Bush looked at the huge hole in the breech, a full inch wide; if the gun were to be fired in that condition half the powder charge would blow out through it. The range would be halved at best, and every subsequent round would enlarge the hole further.

“D’ye have a new vent‑fitting?” he demanded.

“Well, sir —” Berry began to go slowly through hip pockets, rummaging through their manifold contents while gazing absently at the sky and while Bush fumed with impatience. “Yes, sir.”

Berry produced, seemingly at the eleventh hour, the cast-iron plug that meant so much.

“Lucky for you,” said Bush, grimly. “Get it fitted and don’t waste any more time.”

“Aye aye, sir. I’ll have to file it to size, sir. Then I’ll have to put it in place.”

“Start work and stop talking.
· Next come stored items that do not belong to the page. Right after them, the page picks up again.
Record wf (st : undo_state) (cur : snapshot) : Prop := {
  wf_entry : ∀ id, entry_ok (view id st) (cur.1 !! id);
  wf_new : ∀ id, id ∈ new_ids st →
    ∃ nb, (rollback st cur).2 !! index_id id = Some nb ∧ number nb ≤ number id;
  wf_next : ∀ idx nc, cur.2 !! idx = Some nc →
    ∃ nb, (rollback st cur).2 !! idx = Some nb ∧ number nb ≤ number nc;
  wf_dom : ∀ idx, is_Some (old_index_next_ids st !! idx) → is_Some (cur.2 !! idx);
  wf_keys : ∀ id v w, old_values st !! id = Some v → cur.1 !! id = Some w → same_keys v w;
  wf_base : snap_ok (rollback st cur);
}.

(** The states of the stack stand for the snapshots, from the newest on. *)
Fixpoint linked (stk : list undo_state) (cur : snapshot) (saved : list snapshot) : Prop :=
  match stk, saved with
  | [], [] => True
  | st :: stk, s :: saved => s = rollback st cur ∧ wf st cur ∧ linked stk s saved
  | _, _ => False
  end.

Definition refines (d : db) (cur : snapshot) (saved : list snapshot) : Prop :=
  db_snap d = cur ∧ snap_ok cur ∧ linked (stack (undo_db d)) cur saved.

(** ** Views of the updated states *)

Lemma view_empty id : view id (@empty_state V) = (false, None, None).
Proof. unfold view. simpl. by rewrite bool_decide_eq_false_2 by set_solver. Qed.

Lemma view_on_create id st j :
  view j (state_on_create id st) =
    if decide (j = id) then (true, old_values st !! j, removed st !! j) else view j st.
Proof.
  unfold view, state_on_create. simpl. case_decide as Hj.
  - subst. by rewrite bool_decide_eq_true_2 by set_solver.
  - do 2 f_equal. apply bool_decide_ext. set_solver.
Qed.

Lemma view_on_modify id v st j :
  view j (state_on_modify id v st) =
    if decide (j = id) then
      match view j st with
      | (false, None, r) => (false, Some v, r)
      | e => e
      end
    else view j st.
Proof.
  unfold view, state_on_modify.
  destruct (decide (id ∈ new_ids st)) as [Hn|Hn];
    [rewrite (bool_decide_eq_true_2 (id ∈ _)) by done
    |rewrite (bool_decide_eq_false_2 (id ∈ _)) by done];
    (destruct (decide (j = id)) as [->|Hj];
     [rewrite ?(bool_decide_eq_true_2 (id ∈ new_ids st)) by done;
      rewrite ?(bool_decide_eq_false_2 (id ∈ new_ids st)) by done|]); [done..| |];
    destruct (old_values st !! id) eqn:Ho; simpl;
    rewrite ?(bool_decide_eq_false_2 (id ∈ _)) by done;
    by rewrite ?lookup_insert_eq, ?lookup_insert_ne, ?Ho by done.
Qed.

Lemma view_on_remove id v st j :
  view j (state_on_remove id v st) =
    if decide (j = id) then
      match view j st with
      | (true, o, r) => (false, o, r)
      | (false, Some w, r) => (false, None, Some w)
      | (false, None, Some w) => (false, None, Some w)
      | (false, None, None) => (false, None, Some v)
      end
    else view j st.
Proof.
  unfold view, state_on_remove.
  destruct (decide (id ∈ new_ids st)) as [Hn|Hn];
    [rewrite (bool_decide_eq_true_2 (id ∈ _)) by done
    |rewrite (bool_decide_eq_false_2 (id ∈ _)) by done];
    (destruct (decide (j = id)) as [->|Hj];
     [rewrite ?(bool_decide_eq_true_2 (id ∈ new_ids st)) by done;
      rewrite ?(bool_decide_eq_false_2 (id ∈ new_ids st)) by done|]).
  - simpl. by rewrite bool_decide_eq_false_2 by set_solver.
  - simpl. do 2 f_equal. apply bool_decide_ext. set_solver.
  - destruct (old_values st !! id) eqn:Ho; simpl; rewrite ?(bool_decide_eq_false_2 (id ∈ _)) by done;
      rewrite ?lookup_delete_eq, ?lookup_insert_eq; [done|].
    destruct (removed st !! id) eqn:Hr; simpl; rewrite ?(bool_decide_eq_false_2 (id ∈ _)) by done;
      by rewrite ?Ho, ?Hr, ?lookup_insert_eq.
  - destruct (old_values st !! id) eqn:Ho; simpl;
      rewrite ?lookup_delete_ne, ?lookup_insert_ne by done; [done|].
    destruct (removed st !! id) eqn:Hr; simpl; by rewrite ?lookup_insert_ne by done.
Qed.

(** ** The mutators keep the snapshots *)

Lemma rollback_ext st st' s s' :
  (∀ id, rb (view id st') (s'.1 !! id) = rb (view id st) (s.1 !! id)) →
  (∀ idx, (old_index_next_ids st' ∪ s'.2) !! idx = (old_index_next_ids st ∪ s.2) !! idx) →
  rollback st' s' = rollback st s.
Proof.
  intros Hobj Hnext. rewrite (surjective_pairing (rollback st' s')).
  rewrite (surjective_pairing (rollback st s)). f_equal.
  - apply map_eq. intros id. rewrite !rollback_lookup. apply Hobj.
  - apply map_eq. apply Hnext.
Qed.

Lemma entry_rb_some st cur id v :
  wf st cur → (rollback st cur).1 !! id = Some v →
  ∃ nb, (rollback st cur).2 !! index_id id = Some nb ∧ number id < number nb.
Proof. intros Hwf Hid. by apply (ok_fresh _ (wf_base _ _ Hwf) id v). Qed.

(** What the next id of an index meets in the state: nothing. *)
Lemma fresh_entry st cur idx id :
  snap_ok cur → wf st cur → cur.2 !! idx = Some id →
  cur.1 !! id = None ∧ view id st = (false, None, None).
Proof.
  intros Hok Hwf Hidx. destruct (ok_next _ Hok _ _ Hidx) as [Hid _].
  assert (cur.1 !! id = None) as Hnone.
  { destruct (cur.1 !! id) as [v|] eqn:Hv; [|done].
    destruct (ok_fresh _ Hok _ _ Hv) as (nx & Hnx & Hlt). rewrite Hid in Hnx.
    simplify_eq. lia. }
  split; [done|]. pose proof (wf_entry _ _ Hwf id) as He. rewrite Hnone in He.
  destruct (view id st) as [[[] [v|]] [w|]] eqn:Hview; simpl in He; try done.
  assert ((rollback st cur).1 !! id = Some w) as Hw.
  { by rewrite rollback_lookup, Hview, Hnone. }
  destruct (entry_rb_some _ _ _ _ Hwf Hw) as (nb & Hnb & Hlt).
  destruct (wf_next _ _ Hwf _ _ Hidx) as (nb' & Hnb' & Hle).
  rewrite Hid in Hnb. simplify_eq. lia.
Qed.

Definition kept (st st' : undo_state) (cur cur' : snapshot) : Prop :=
  rollback st' cur' = rollback st cur ∧ wf st' cur' ∧ snap_ok cur'.

Lemma snap_ok_insert s id v :
  snap_ok s → admits clash s.1 id v = true →
  (∃ nx, s.2 !! index_id id = Some nx ∧ number id < number nx) →
  snap_ok (<[id := v]> s.1, s.2).
Proof.
  intros Hok Hadm Hfresh. apply bool_decide_eq_true in Hadm. split; simpl.
  - intros i i' w w' Hw Hw' Hne Hidx.
    apply lookup_insert_Some in Hw as [[<- <-]|[Hi Hw]];
      apply lookup_insert_Some in Hw' as [[<- <-]|[Hi' Hw']]; try done.
    + by destruct (Hadm _ _ Hw') as [?|[?|?]].
    + rewrite clash_sym. by destruct (Hadm _ _ Hw) as [?|[?|?]].
    + eapply (ok_clash _ Hok i i'); done.
  - intros i w Hw. apply lookup_insert_Some in Hw as [[<- <-]|[Hi Hw]]; [done|].
    by eapply ok_fresh.
  - apply (ok_next _ Hok).
Qed.

Lemma snap_ok_delete s id : snap_ok s → snap_ok (delete id s.1, s.2).
Proof.
  intros Hok. split; simpl.
  - intros i i' w w' [_ Hw]%lookup_delete_Some [_ Hw']%lookup_delete_Some. by eapply ok_clash.
  - intros i w [_ Hw]%lookup_delete_Some. by eapply ok_fresh.
  - apply (ok_next _ Hok).
Qed.

Lemma snap_ok_next s idx nx nx' :
  snap_ok s → s.2 !! idx = Some nx → number nx ≤ number nx' →
  index_id nx' = index_id nx → uint 64 (number nx') →
  snap_ok (s.1, <[idx := nx']> s.2).
Proof.
  intros Hok Hnx Hle Hidx H64. destruct (ok_next _ Hok _ _ Hnx) as [Hkey _]. split; simpl.
  - apply (ok_clash _ Hok).
  - intros id v Hv. destruct (ok_fresh _ Hok _ _ Hv) as (n & Hn & Hlt).
    destruct (decide (index_id id = idx)) as [Heq|Hne].
    + exists nx'. rewrite Heq in *. rewrite lookup_insert_eq. simplify_eq. split; [done|lia].
    + exists n. by rewrite lookup_insert_ne by done.
  - intros i n [[<- <-]|[_ Hn]]%lookup_insert_Some; [|by apply (ok_next _ Hok)].
    by rewrite Hidx.
Qed.

Lemma create_kept st cur idx id v :
  snap_ok cur → wf st cur → cur.2 !! idx = Some id → admits clash cur.1 id v = true →
  instance id < GRAPHENE_DB_MAX_INSTANCE_ID →
  kept st (state_on_create id st) cur (<[id := v]> cur.1, <[idx := next id]> cur.2).
Proof.
  intros Hok Hwf Hidx Hadm Hroom.
  destruct (ok_next _ Hok _ _ Hidx) as [Hkey H64].
  destruct (next_in_index id H64 Hroom) as (Hnum & H64' & Hkey').
  destruct (fresh_entry _ _ _ _ Hok Hwf Hidx) as [Hnone Hview].
  assert (rollback (state_on_create id st) (<[id:=v]> cur.1, <[idx:=next id]> cur.2)
    = rollback st cur) as Hrb.
  { apply rollback_ext; cbn [fst snd].
    - intros j. rewrite view_on_create. case_decide as Hj; [subst|by rewrite lookup_insert_ne].
      rewrite lookup_insert_eq, Hview, Hnone. injection Hview as _ Ho Hr. by rewrite Ho, Hr.
    - intros i. rewrite !lookup_union. unfold state_on_create. simpl. rewrite Hkey.
      destruct (decide (i = idx)) as [->|Hi];
        [|destruct (old_index_next_ids st !! idx); by rewrite ?lookup_insert_ne by done].
      rewrite lookup_insert_eq. destruct (old_index_next_ids st !! idx) as [o|] eqn:Ho;
        rewrite ?lookup_insert_eq, ?Ho, ?some_union, ?Hidx; [done|].
      by rewrite (left_id_L None (∪)). }
  split_and!; [done| |].
  - split; rewrite ?Hrb; cbn [fst snd].
    + intros j. rewrite view_on_create. case_decide as Hj; [subst|].
      * rewrite lookup_insert_eq. injection Hview as _ Ho Hr. by rewrite Ho, Hr.
      * rewrite lookup_insert_ne by done. apply (wf_entry _ _ Hwf).
    + intros j Hj. unfold state_on_create in Hj. cbn [new_ids] in Hj.
      apply elem_of_union in Hj as [->%elem_of_singleton|Hj].
      * rewrite Hkey. by apply (wf_next _ _ Hwf).
      * by apply (wf_new _ _ Hwf).
    + intros i nc [[<- <-]|[_ Hnc]]%lookup_insert_Some; [|by apply (wf_next _ _ Hwf)].
      destruct (wf_next _ _ Hwf _ _ Hidx) as (nb & Hnb & Hle). exists nb. split; [done|lia].
    + intros i Hi. unfold state_on_create in Hi. simpl in Hi. rewrite Hkey in Hi. destruct (decide (i = idx)) as [->|Hne].
      * rewrite lookup_insert_eq. by eexists.
      * rewrite lookup_insert_ne by done. apply (wf_dom _ _ Hwf).
        destruct (old_index_next_ids st !! idx); [done|]. by rewrite lookup_insert_ne in Hi.
    + intros j w w' Hw [[<- <-]|[_ Hw']]%lookup_insert_Some; [|by eapply wf_keys].
      injection Hview as _ Ho Hr. simpl in Hw. congruence.
    + apply (wf_base _ _ Hwf).
  - change (snap_ok (<[id := v]> (cur.1, <[idx := next id]> cur.2).1,
                     (cur.1, <[idx := next id]> cur.2).2)).
    apply snap_ok_insert; [|done|].
    + apply (snap_ok_next cur idx id); [done..|lia|congruence|done].
    + exists (next id). cbn [snd]. rewrite Hkey, lookup_insert_eq. split; [done|lia].
Qed.

(** A change of the objects alone that keeps what the state records. *)
Lemma objects_kept st st' cur objs :
  wf st cur → snap_ok (objs, cur.2) →
  old_index_next_ids st' = old_index_next_ids st → new_ids st' ⊆ new_ids st →
  (∀ id, rb (view id st') (objs !! id) = rb (view id st) (cur.1 !! id) ∧
         entry_ok (view id st') (objs !! id)) →
  (∀ id v w, old_values st' !! id = Some v → objs !! id = Some w → same_keys v w) →
  kept st st' cur (objs, cur.2).
Proof.
  intros Hwf Hok Hnext Hnew Hview Hkeys.
  assert (rollback st' (objs, cur.2) = rollback st cur) as Hrb.
  { apply rollback_ext; cbn [fst snd]; [apply Hview|]. by rewrite Hnext. }
  split_and!; [done| |done].
  split; rewrite ?Hrb; cbn [fst snd]; try apply Hwf; try done.
  - apply Hview.
  - intros id Hid. apply (wf_new _ _ Hwf). set_solver.
  - rewrite Hnext. apply (wf_dom _ _ Hwf).
Qed.

Lemma same_keys_trans v w x : same_keys v w → same_keys w x → same_keys v x.
Proof. intros H1 H2 y. by rewrite H1, H2. Qed.

Lemma modify_kept st cur id v v' :
  snap_ok cur → wf st cur → cur.1 !! id = Some v → same_keys v v' →
  kept st (state_on_modify id v st) cur (<[id := v']> cur.1, cur.2).
Proof.
  intros Hok Hwf Hv Hkeys. pose proof (wf_entry _ _ Hwf id) as He. rewrite Hv in He.
  apply objects_kept; [done| | | | |].
  - apply snap_ok_insert; [done| |by eapply ok_fresh].
    apply bool_decide_eq_true. intros j w Hw.
    destruct (decide (j = id)); [by left|right].
    destruct (decide (index_id j = index_id id)); [right|by left].
    rewrite <- Hkeys. by eapply (ok_clash _ Hok id j).
  - unfold state_on_modify. case_bool_decide; [done|]. by destruct (old_values st !! id).
  - unfold state_on_modify. case_bool_decide; [done|]. by destruct (old_values st !! id).
  - intros j. rewrite view_on_modify. case_decide as Hj; [subst j|].
    + rewrite lookup_insert_eq, Hv. by destruct (view id st) as [[[] [?|]] [?|]].
    + rewrite lookup_insert_ne by done. split; [done|]. apply (wf_entry _ _ Hwf).
  - intros j w w' Hw Hw'. pose proof (view_on_modify id v st j) as Hview.
    destruct (decide (j = id)) as [->|Hj].
    + rewrite lookup_insert_eq in Hw'. simplify_eq.
      destruct (view id st) as [[n o] r] eqn:Hold. unfold view in Hview. rewrite Hw in Hview.
      destruct n, o as [o|], r as [r|]; simpl in He; try done; simplify_eq; [|done].
      apply (same_keys_trans _ v); [|done]. eapply (wf_keys _ _ Hwf id); [|done].
      by injection Hold.
    + rewrite lookup_insert_ne in Hw' by done. eapply (wf_keys _ _ Hwf j); [|done].
      unfold view in Hview. simplify_eq. congruence.
Qed.

Lemma remove_kept st cur id v :
  snap_ok cur → wf st cur → cur.1 !! id = Some v →
  kept st (state_on_remove id v st) cur (delete id cur.1, cur.2).
Proof.
  intros Hok Hwf Hv. pose proof (wf_entry _ _ Hwf id) as He. rewrite Hv in He.
  apply objects_kept; [done|by apply snap_ok_delete| | | |].
  - unfold state_on_remove. case_bool_decide; [done|]. destruct (old_values st !! id); [done|].
    by destruct (removed st !! id).
  - unfold state_on_remove. case_bool_decide; [simpl; set_solver|].
    destruct (old_values st !! id); [done|]. by destruct (removed st !! id).
  - intros j. rewrite view_on_remove. case_decide as Hj; [subst j|].
    + rewrite lookup_delete_eq, Hv. by destruct (view id st) as [[[] [?|]] [?|]].
    + rewrite lookup_delete_ne by done. split; [done|]. apply (wf_entry _ _ Hwf).
  - intros j w w' Hw [Hj Hw']%lookup_delete_Some. eapply (wf_keys _ _ Hwf j); [|done].
    pose proof (view_on_remove id v st j) as Hview. rewrite decide_False in Hview by done.
    unfold view in Hview. congruence.
Qed.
Mr James!”

“Sir!”

“Run to the fort.” Bush took a few steps away from the gun as he spoke, so as to get out of earshot of the men. “Tell Mr Hornblower that the gun’s unbushed. It’ll be an hour before we can open fire again. Tell him I’ll fire three shots when the gun’s ready, and ask him to acknowledge them as before.”

“Aye aye, sir ”

At the last moment Bush remembered something.

“Mr James! Don’t make your report in anyone’s hearing. Don’t let that Spanish fellow, what’s‑his‑name, hear about this. Not if you want to be kind to your backside.”

“Aye aye, sir.”

“Run!”

That would be a very long hot run for Mr James; Bush watched him go and then turned back to the gun. Berry had selected a file from his roll of tools and was sitting on the rear step of the gun scraping away at the plug. Bush sat on the edge of the platform; the irritation at the disablement of the gun was overlaid by his satisfaction with himself as a diplomat. He was pleased at having remembered to warn James against letting Ortega into the secret. The men were chattering and beginning to skylark about; a few minutes more and they would be scattering all over the peninsula. Bush lifted his head and barked at them.
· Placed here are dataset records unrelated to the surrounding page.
(* ===== verification/ForkDb.v ===== *)
(** * The fork database: libraries/chain/fork_database.cpp

    The tree of the recent blocks: each [fork_item] keeps a weak pointer to the
    item of its predecessor.  A [shared_ptr<fork_item>] is an address of a heap
    of items that is only ever extended; a weak pointer can be locked as long as
    some owner of the item exists: the two containers, the head, or a pointer
    the caller holds (argument [held]). *)

From S2P Require Import Prelude Block.

Local Open Scope Z_scope.

Abbreviation item_ptr := nat (only parsing).

Section ForkDatabase.
Context {T D Sg : Type} `{Inhabited D} (sha224 : @signed_block_header D Sg → list Z).

Record fork_item := mk_item {
  prev : option item_ptr;
  num : Z;
  id : block_id_type;
  data : signed_block T D Sg
}.

(** The constructor [fork_item( signed_block d )]. *)
Definition new_item (d : signed_block T D Sg) : fork_item :=
  mk_item None (block_num d) (block_id sha224 d) d.

Definition previous_id (i : fork_item) : block_id_type := previous (data i).

(** The containers list their items in the order of insertion. *)
Record fork_database := mk_fork_db {
  heap : list fork_item;
  _max_size : Z;
  _unlinked_index : list item_ptr;
  _index : list item_ptr;
  _head : option item_ptr
}.

Definition initial_db : fork_database := mk_fork_db [] 1024 [] [] None.

Definition with_heap h db :=
  mk_fork_db h (_max_size db) (_unlinked_index db) (_index db) (_head db).
Definition with_max_size s db :=
  mk_fork_db (heap db) s (_unlinked_index db) (_index db) (_head db).
Definition with_unlinked u db :=
  mk_fork_db (heap db) (_max_size db) u (_index db) (_head db).
Definition with_index i db :=
  mk_fork_db (heap db) (_max_size db) (_unlinked_index db) i (_head db).
Definition with_head h db :=
  mk_fork_db (heap db) (_max_size db) (_unlinked_index db) (_index db) h.

(** The item of the head. *)
Definition head_item (db : fork_database) : option fork_item :=
  p ← _head db; heap db !! p.

(** *** The containers *)

(** A property of the item at an address. *)
Definition item_is (db : fork_database) (P : fork_item → bool) (p : item_ptr) : bool :=
  match heap db !! p with Some i => P i | None => false end.

(** [index.get<block_id>().find( i )]. *)
Definition find_id (db : fork_database) (idx : list item_ptr) (i : block_id_type)
    : option item_ptr :=
  snd <$> list_find (λ p, item_is db (λ it, bool_decide (id it = i)) p) idx.

(** [_index.insert( item )]: the [block_id] index is unique, an item whose
    identifier is present is not inserted. *)
Definition index_insert (p : item_ptr) (db : fork_database) : fork_database :=
  match heap db !! p with
  | Some it =>
      match find_id db (_index db) (id it) with
      | Some _ => db
      | None => with_index (_index db ++ [p]) db
      end
  | None => db
  end.

Definition num_at (db : fork_database) (p : item_ptr) : Z :=
  match heap db !! p with Some i => num i | None => 0 end.

(** [*begin()] of the [block_num] index: an item of least number, the first
    inserted of those. *)
Definition first_by_num (db : fork_database) (idx : list item_ptr) : option item_ptr :=
  foldr (λ p best, match best with
    | None => Some p
    | Some q => if num_at db p <=? num_at db q then Some p else Some q
    end) None idx.

(** The loops [while( size() && stop( begin() ) ) erase( begin() )] over the
    [block_num] index; each iteration erases an item, so [length idx] of them
    are enough. *)
Fixpoint erase_front (db : fork_database) (old : Z → bool) (fuel : nat) (idx : list item_ptr)
    : list item_ptr :=
  match fuel with
  | O => idx
  | S fuel =>
      match first_by_num db idx with
      | Some p =>
          if old (num_at db p)
          then erase_front db old fuel (filter (λ q, q ≠ p) idx)
          else idx
      | None => idx
      end
  end.

Definition erase_while (db : fork_database) (old : Z → bool) (idx : list item_ptr)
    : list item_ptr := erase_front db old (length idx) idx.

(** [weak_ptr::lock]. *)
Definition lock (held : item_ptr → bool) (db : fork_database) (w : option item_ptr)
    : option item_ptr :=
  match w with
  | Some p =>
      if bool_decide (p ∈ _index db) || bool_decide (p ∈ _unlinked_index db)
         || bool_decide (_head db = Some p) || held p
      then Some p else None
  | None => None
  end.

(** *** Operations *)

Definition reset (db : fork_database) : fork_database := with_index [] (with_head None db).

Definition pop_block (held : item_ptr → bool) : M fork_database () :=
  db ← get_st;
  match head_item db with
  | None => throw assert_exception
  | Some h =>
      match lock held db (prev h) with
      | None => throw assert_exception
      | Some p => put_st (with_head (Some p) db)
      end
  end.

(** [std::make_shared<fork_item>( b )]. *)
Definition allocate (it : fork_item) (db : fork_database) : item_ptr * fork_database :=
  (length (heap db), with_heap (heap db ++ [it]) db).

Definition start_block (b : signed_block T D Sg) (db : fork_database) : fork_database :=
  let '(item, db) := allocate (new_item b) db in
  with_head (Some item) (index_insert item db).

(** The bound of the age check: [std::max<int64_t>( 0, int64_t(_head->num) - _max_size )],
    where the subtraction is done in [uint64_t]. *)
Definition oldest_accepted (head_num max_size : Z) : Z :=
  Z.max 0 (to_sint 64 (to_uint 64 (head_num - max_size))).

(** The end of [_push_block]: the head moves to a strictly higher item, and the
    items that are too old for it are erased. *)
Definition update_head (item : item_ptr) (it : fork_item) (head : option fork_item)
    (db : fork_database) : fork_database :=
  match head with
  | None => with_head (Some item) db
  | Some h =>
      if num h <? num it then
        let db := with_head (Some item) db in
        let min_num := num it - Z.min (_max_size db) (num it) in
        let db := with_index (erase_while db (λ n, n <? min_num) (_index db)) db in
        let gone := to_uint 64 (num it - _max_size db) in
        with_unlinked (filter (λ p, negb (num_at db p =? gone)) (_unlinked_index db)) db
      else db
  end.

(** [_push_block], on the item just allocated at [item]. *)
Definition _push_block (item : item_ptr) (it : fork_item) : M fork_database () :=
  db ← get_st;
  let head := head_item db in
  match head with
  | Some h => assert_st (oldest_accepted (num h) (_max_size db) <? to_sint 64 (num it))
  | None => mret ()
  end ;;
  (match head with
   | Some h =>
       if bool_decide (previous_id it ≠ null_block_id) then
         match find_id db (_index db) (previous_id it) with
         | None => throw unlinkable_block_exception
         | Some q =>
             modify_st (with_heap (<[item := mk_item (Some q) (num it) (id it) (data it)]> (heap db)))
         end
       else mret ()
   | None => mret ()
   end) ;;
  modify_st (index_insert item) ;;
  modify_st (update_head item it head).

(** [push_block] returns the head.  The insertion into [_unlinked_index] of
    [push_block] follows a [throw;] and is never reached. *)
Definition push_block (b : signed_block T D Sg) : M fork_database (option item_ptr) :=
  db ← get_st;
  let '(item, db) := allocate (new_item b) db in
  put_st db ;;
  _push_block item (new_item b) ;;
  db ← get_st;
  mret (_head db).

(** [set_max_size]: the bound is computed in [uint64_t] and compared in [int64_t]. *)
Definition set_max_size (s : Z) (db : fork_database) : fork_database :=
  let db := with_max_size s db in
  match head_item db with
  | None => db
  | Some h =>
      let old n := to_sint 64 n <? oldest_accepted (num h) s in
      let db := with_index (erase_while db old (_index db)) db in
      with_unlinked (erase_while db old (_unlinked_index db)) db
  end.

Definition fetch_block (db : fork_database) (i : block_id_type) : option item_ptr :=
  match find_id db (_index db) i with
  | Some p => Some p
  | None => find_id db (_unlinked_index db) i
  end.

Definition is_known_block (db : fork_database) (i : block_id_type) : bool :=
  match fetch_block db i with Some _ => true | None => false end.

(** The items of the [block_num] index with the number [n], in order. *)
Definition fetch_block_by_number (db : fork_database) (n : Z) : list item_ptr :=
  filter (λ p, num_at db p = n) (_index db).

Definition set_head (h : option item_ptr) (db : fork_database) : fork_database := with_head h db.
“Silence, there! Sergeant!”

“Sir?”

“Post four sentries. Give ’em beats on all four sides. No one to pass that line on any account whatever.”

“Yessir.”

“Let the rest of your men sit down. You gun’s crew! Sit there, and don’t chatter like Portuguese bumboat men.”
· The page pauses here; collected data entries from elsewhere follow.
(** *** Multiplication *)

Lemma limbs x : uint 64 x →
  x = to_uint 32 x + to_uint 32 (Z.shiftr x 32) * 2 ^ 32 ∧
  uint 32 (to_uint 32 x) ∧ uint 32 (to_uint 32 (Z.shiftr x 32)).
Proof.
  intros Hx. split; [|split; apply to_uint_range; lia].
  rewrite Z.shiftr_div_pow2 by lia. unfold uint in Hx.
  rewrite (to_uint_id 32 (x / 2 ^ 32)).
  - unfold to_uint. pose proof (Z.div_mod x (2 ^ 32)). lia.
  - split; [apply Z.div_pos; lia|]. apply Z.div_lt_upper_bound; lia.
Qed.

Lemma mul64_exact x y : uint 32 x → uint 32 y → mul64 x y = x * y ∧ uint 64 (x * y).
Proof.
  intros Hx Hy. assert (uint 64 (x * y)).
  { unfold uint in *. change (2 ^ 64) with (2 ^ 32 * 2 ^ 32). nia. }
  split; [|done]. by apply to_uint_id.
Qed.

(** [holds t x]: the accumulator [t] holds [x] modulo 2^128. *)
Definition holds (t : uint128) (x : Z) : Prop := wf128 t ∧ val t = x mod 2 ^ 128.

Lemma holds_add t z x : holds t x → uint 64 z → holds (add128 t (of_uint64 z)) (x + z).
Proof.
  intros [Ht Hv] Hz. destruct (add128_spec t (of_uint64 z) Ht (wf_of_uint64 z Hz)) as [Hw Hval].
  split; [done|]. by rewrite Hval, Hv, val_of_uint64, Zplus_mod_idemp_l.
Qed.

Lemma holds_shl t x : holds t x → holds (shl128 t (of_uint64 32)) (x * 2 ^ 32).
Proof.
  intros [Ht Hv]. destruct (shl128_spec t 32 Ht) as [Hw Hval]; [lia|].
  split; [done|]. by rewrite Hval, Hv, Zmult_mod_idemp_l.
Qed.

Lemma holds_of_uint64 z : uint 64 z → holds (mk128 0 z) z.
Proof.
  intros Hz. split; [by apply wf_of_uint64|]. change (val (mk128 0 z)) with z.
  unfold uint in Hz. rewrite Z.mod_small; lia.
Qed.

Lemma holds_exact t x : holds t x → uint 128 x → val t = x.
Proof. intros [_ ->] Hx. by apply Z.mod_small. Qed.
The sun was very hot, and the rasp‑rasp‑rasp of Berry’s file was, if anything, soothing. Bush had hardly ceased speaking when fatigue and sleepiness demanded their due; his eyes closed and his chin sank on his breast. In one second he was asleep; in three he was awake again, with the world whirling round him as he recovered himself from falling over. He blinked at the unreal world; the blink prolonged itself into sleep, and again he caught himself up on the point of keeling over. Bush felt that he would give anything at all, in this world or the next, to sink quietly on to his side and allow sleep to overwhelm him. He fought down the temptation; he was the only officer present and there might be an instant emergency. Straightening his back, he glowered at the world, and then even with his back straight he went to sleep again. There was only one thing to do. He rose to his feet, with his weary joints protesting, and began to pace up and down beside the gun platform, up and down in the sunshine, with the sweat pouring off him, while the gun’s crew quickly subsided into the sleep he envied them — they lay like pigs in a sty, at all angles — and while Berry’s file went whit‑whit‑whit on the vent‑fitting. The minutes dragged by and the sun mounted higher and higher. Berry paused in his work to gauge the fitting against the touchhole, and then went on filing; he paused again to clean his file, and each time Bush looked sharply at him, only to be disappointed, and to go back to thinking how much he wanted to go to sleep.